Miyazaki Takuro, Doi Ryoichiro, Matsumoto Keitaro
Department of Surgical Oncology, Nagasaki University Graduate School of Medicine, Nagasaki, Japan.
J Thorac Dis. 2024 May 31;16(5):3422-3430. doi: 10.21037/jtd-24-158. Epub 2024 May 20.

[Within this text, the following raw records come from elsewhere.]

Lemma heartbeat_inv now id a ts cpu ram s r : reg_inv r -> reg_inv (record_heartbeat_session now id a ts cpu ram s r).2.
Proof.
  intros Hi. unfold record_heartbeat_session. destruct (workers r !! id) as [e|] eqn:He; [|done].
  destruct (stale s e); [done|]. cbn [snd]. eapply reg_inv_put; [done|done|done|].
  intros []. split; [done|done| |done]. unfold visible_active_tasks in *. cbn.
  destruct (negb _ || _) eqn:Hl.
  - intros _. destruct (N.ltb_spec 0 (N.max (we_active_tasks e) a)); split; intros; try done; lia.
  - rewrite orb_false_iff, negb_false_iff, bool_decide_eq_true in Hl. by destruct Hl.
Qed.

Lemma reg_run_inv op r : reg_inv r -> reg_inv (reg_run op r).
Proof.
  intros Hi. destruct op; cbn [reg_run].
  - by apply register_inv.
  - unfold set_rx_clock. destruct (workers r !! id) as [e|] eqn:He; [|done]. destruct (_ =? _); [|done].
    eapply reg_inv_put; [done|done|done|]. intros []. by split.
  - unfold unregister. destruct (workers r !! id) as [e|] eqn:He; [|done]. destruct (stale expected e); [done|].
    case_bool_decide; [done|]. eapply reg_inv_put; [done|done|done|apply to_disconnected_wf].
  - unfold remove_worker. destruct (workers r !! id) as [e|]; [|done]. apply reg_inv_sub; [done|apply delete_subseteq].
  - apply reg_inv_sub; [done|apply map_filter_subseteq].
  - by apply heartbeat_inv.
  - unfold update_mobile_telemetry. destruct (workers r !! id) as [e|] eqn:He; [|done]. destruct (stale expected e); [done|].
    eapply reg_inv_put; [done|done|done|]. intros []. by split.
  - unfold reserve_dispatch. destruct (workers r !! id) as [e|] eqn:He; [|done]. destruct (_ || _); [done|].
    eapply reg_inv_put; [done|done|done|apply add_active_wf].
  - unfold release_dispatch. destruct (workers r !! id) as [e|] eqn:He; [|done]. destruct (_ =? _); [|done].
    eapply reg_inv_put; [done|done|done|apply drop_active_wf].
  - unfold increment_active_tasks. destruct (workers r !! id) as [e|] eqn:He; [|done].
    eapply reg_inv_put; [done|done|done|apply add_active_wf].
  - unfold decrement_active_tasks. destruct (workers r !! id) as [e|] eqn:He; [|done].
    eapply reg_inv_put; [done|done|done|apply drop_active_wf].
  - unfold record_rejection. destruct (workers r !! id) as [e|] eqn:He; [|done]. destruct (stale expected e); [done|].
    eapply reg_inv_put; [done|done|done|]. intros Hwf. apply with_rejections_wf; [done|].
    split; [intros _|by eauto]. unfold saturating_add, u32_max. lia.
  - unfold clear_rejections. set (b := match workers r_read !! id with Some _ => _ | None => _ end). destruct b; [|done].
    destruct (workers r !! id) as [e|] eqn:He; [|done]. eapply reg_inv_put; [done|done|done|].
    intros Hwf. apply with_rejections_wf; [done|]. split; [by intros []|lia].
  - by apply reap_all_inv.
Qed.

Lemma reg_reachable_inv r : reg_reachable r -> reg_inv r.
Proof. induction 1; [by split|by apply reg_run_inv]. Qed.

(** In every reachable registry each worker is stored under its own id with a
    session id that was really issued and that no other worker holds, a live worker
    is busy exactly when it has (or reports) tasks, and it is cooling down exactly
    when it has a rejection streak. *)
Theorem registry_invariant r : reg_reachable r -> reg_inv r.
Proof. apply reg_reachable_inv. Qed.

(** ** Sessions *)

(** C11 A superseded session is powerless: its unregister, heartbeat, telemetry,
    rejection, clock, reservation and release all leave the registry as it is. *)
Theorem stale_session_powerless r id e s cur now a ts cpu ram st clock :
  workers r !! id = Some e -> we_session_id e <> s ->
  unregister cur id (Some s) r = (false, [], r) /\
  record_heartbeat_session now id a ts cpu ram (Some s) r = (Ok StaleSession, r) /\
  update_mobile_telemetry id (Some s) st r = (Ok false, r) /\
  record_rejection now id (Some s) r = (None, r) /\
  set_rx_clock id s clock r = r /\
  reserve_dispatch id s r = (Err ConnectionClosed, r) /\
  release_dispatch id s r = r.
Proof.
  intros He Hs. unfold unregister, record_heartbeat_session, update_mobile_telemetry, record_rejection, set_rx_clock,
    reserve_dispatch, release_dispatch, stale. rewrite He. apply N.eqb_neq in Hs. by rewrite Hs.
Qed.

(** A registration gets a session id larger than any the registry holds, names
    the session it replaces exactly if that worker was still live, aborts the old
    connection (unless that is the caller), starts with an empty, connected, not
    excluded entry, and touches no other worker. *)
Theorem registration_supersedes r cur now epoch id c f addr s a :
  reg_reachable r ->
  let '(reg, aborted, r') := register_session cur now epoch id c f addr s a r in
  (forall id' e', workers r !! id' = Some e' -> we_session_id e' < reg_session_id reg) /\
  reg_superseded_session reg =
    match workers r !! id with
    | Some e => if bool_decide (we_status e = Disconnected) then None else Some (we_session_id e)
    | None => None
    end /\
  aborted = (match workers r !! id with Some e => abort_unless_current cur (we_abort_handle e) | None => [] end) /\
  (exists e', workers r' !! id = Some e' /\ we_session_id e' = reg_session_id reg /\ we_status e' = Connected /\
     we_active_tasks e' = 0 /\ we_capabilities e' = c /\ we_features e' = f /\ we_excluded_until e' = None) /\
  (forall id', id' <> id -> workers r' !! id' = workers r !! id').
Proof.
  intros Hr. destruct (reg_reachable_inv r Hr) as [Hw _].
  assert (Hlt : forall id' e', workers r !! id' = Some e' -> we_session_id e' < next_session_id r).
  { intros id' e' He'. by destruct (Hw id' e' He'). }
  unfold register_session. cbn [workers next_session_id].
  destruct (workers r !! id) as [e|] eqn:He; split_and!; try done.
  all: cbn; try (eexists; split; [apply lookup_insert_eq|done]); intros id' Hne; by apply lookup_insert_ne.
Qed.

(** ** Liveness *)

(** The window within which a heartbeat is expected. *)
Definition liveness_window (e : WorkerEntry) (timeout : Duration) : Duration :=
  match we_heartbeat_interval e with Some tau => calculate_master_dead_peer_window tau | None => timeout end.

(** A worker that sent a heartbeat within its window is never declared silent;
    past it, bytes received within the window keep it alive, but never for more
    than sixty windows; a negotiated window is at least two seconds. *)
Theorem silence_bounds clocks e now timeout :
  let w := liveness_window e timeout in
  let since := now - we_last_heartbeat_instant e in
  (since <= w -> is_silent clocks e now timeout = false) /\
  (w < since -> we_rx_clock e = None -> is_silent clocks e now timeout = true) /\
  (forall id clock, we_rx_clock e = Some id -> clocks !! id = Some clock ->
     w < since -> since <= duration_mul w 60 -> now - last_rx clock <= w -> is_silent clocks e now timeout = false) /\
  (w < since -> duration_mul w 60 < since -> is_silent clocks e now timeout = true) /\
  (is_Some (we_heartbeat_interval e) -> from_secs 2 <= w).
Proof.
  cbn zeta. unfold is_silent. fold (liveness_window e timeout).
  set (w := liveness_window e timeout). set (since := now - we_last_heartbeat_instant e).
  change RX_LIVENESS_CEILING_FACTOR with 60. split_and!.
  - intros Hle. by rewrite (proj2 (N.leb_le _ _) Hle).
  - intros Hlt ->. by rewrite (proj2 (N.leb_gt _ _) Hlt).
  - intros id clock -> Hc Hlt Hmul Hrx. rewrite (proj2 (N.leb_gt _ _) Hlt). cbn. rewrite Hc.
    by rewrite (proj2 (N.ltb_ge _ _) Hrx), (proj2 (N.ltb_ge _ _) Hmul).
  - intros Hlt Hmul. rewrite (proj2 (N.leb_gt _ _) Hlt), (proj2 (N.ltb_lt _ _) Hmul).
    destruct (_ ≫= _); [by rewrite orb_true_r|done].
  - intros [tau Htau]. subst w. unfold liveness_window, calculate_master_dead_peer_window. rewrite Htau. lia.
Qed.

Lemma reap_one_lookup cur c now t id r id' :
  workers (reap_one cur c now t id r).2 !! id' =
    match workers r !! id' with
    | Some e => if bool_decide (id' = id) && reap_candidate c now t e then Some (to_disconnected e) else Some e
    | None => None
    end.
Proof.
  unfold reap_one. destruct (workers r !! id) as [e|] eqn:He.
  - destruct (reap_candidate c now t e) eqn:Hc; cbn [snd].
    + cbn. destruct (decide (id' = id)) as [->|].
      * rewrite lookup_insert_eq, He, bool_decide_true, Hc by done. done.
      * rewrite lookup_insert_ne, bool_decide_false by done. by destruct (workers r !! id').
    + destruct (workers r !! id') as [e'|] eqn:He'; [|done]. case_bool_decide; [|done]. simplify_eq. by rewrite Hc.
  - cbn. destruct (workers r !! id') as [e'|] eqn:He'; [|done]. case_bool_decide; [|done]. congruence.
Qed.

Lemma to_disconnected_not_candidate c now t e : reap_candidate c now t (to_disconnected e) = false.
Proof. done. Qed.

Lemma reap_all_lookup cur c now t ids r id :
  workers (reap_all cur c now t ids r).2 !! id =
    match workers r !! id with
    | Some e => if bool_decide (id ∈ ids) && reap_candidate c now t e then Some (to_disconnected e) else Some e
    | None => None
    end.
Proof.
  revert r. induction ids as [|x ids IH]; intros r; cbn [reap_all].
  { cbn [snd]. rewrite bool_decide_false by set_solver. by destruct (workers r !! id). }
  pose proof (reap_one_lookup cur c now t x r id) as H1. destruct (reap_one cur c now t x r) as [[o a1] r1]. cbn [snd] in H1.
  specialize (IH r1). destruct (reap_all cur c now t ids r1) as [[reaped a2] r2]. cbn [snd] in *. rewrite IH, H1.
  destruct (workers r !! id) as [e|]; [|done]. destruct (reap_candidate c now t e) eqn:Hc.
  - rewrite !andb_true_r. destruct (decide (id = x)) as [->|Hne].
    + rewrite (bool_decide_true (x = x)), (bool_decide_true (x ∈ x :: ids)) by (done || left).
      by rewrite to_disconnected_not_candidate, andb_false_r.
    + rewrite (bool_decide_false (id = x)), Hc, andb_true_r by done.
      rewrite (bool_decide_ext (id ∈ x :: ids) (id ∈ ids)); [done|]. rewrite elem_of_cons. naive_solver.
  - by rewrite !andb_false_r, Hc, andb_false_r.
Qed.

Post-thoracotomy pain syndrome (PTPS) is defined as pain around the wound that persists for more than 2 months after surgery. Persistent pain not only increases the use of analgesics and their side effects but also causes many social problems, such as decreased activities of daily living, decreased quality of life, and increased medical costs. In particular, thoracic surgery is associated with a higher frequency and severity of chronic pain than is surgery for other diseases. The basic principles of postoperative pain treatment, not limited to thoracic surgery, are multimodal analgesic methods (using combinations of several drugs to minimize opioid use) and around-the-clock treatment (administering analgesics at a fixed time and in sufficient doses). Thoracic surgeons must always be aware of the following three points: acute severe postoperative pain is a major risk factor for chronic pain; neuropathic pain due to intercostal nerve injury is a major cause of postoperative pain after thoracic surgery, and its presence must not be overlooked from the acute stage; and analgesics must be administered in sufficient quantities according to dosage and volume. The frequency of PTPS has decreased compared with that in the standard thoracotomy era because of the development of analgesia and the widespread use of minimally invasive procedures such as thoracoscopic surgery and robot-assisted surgery. However, no consistently effective prevention or treatment strategies for PTPS have yet been established. In this review, we focus on PTPS in the era of minimally invasive surgery and discuss the role of thoracic surgeons in its management.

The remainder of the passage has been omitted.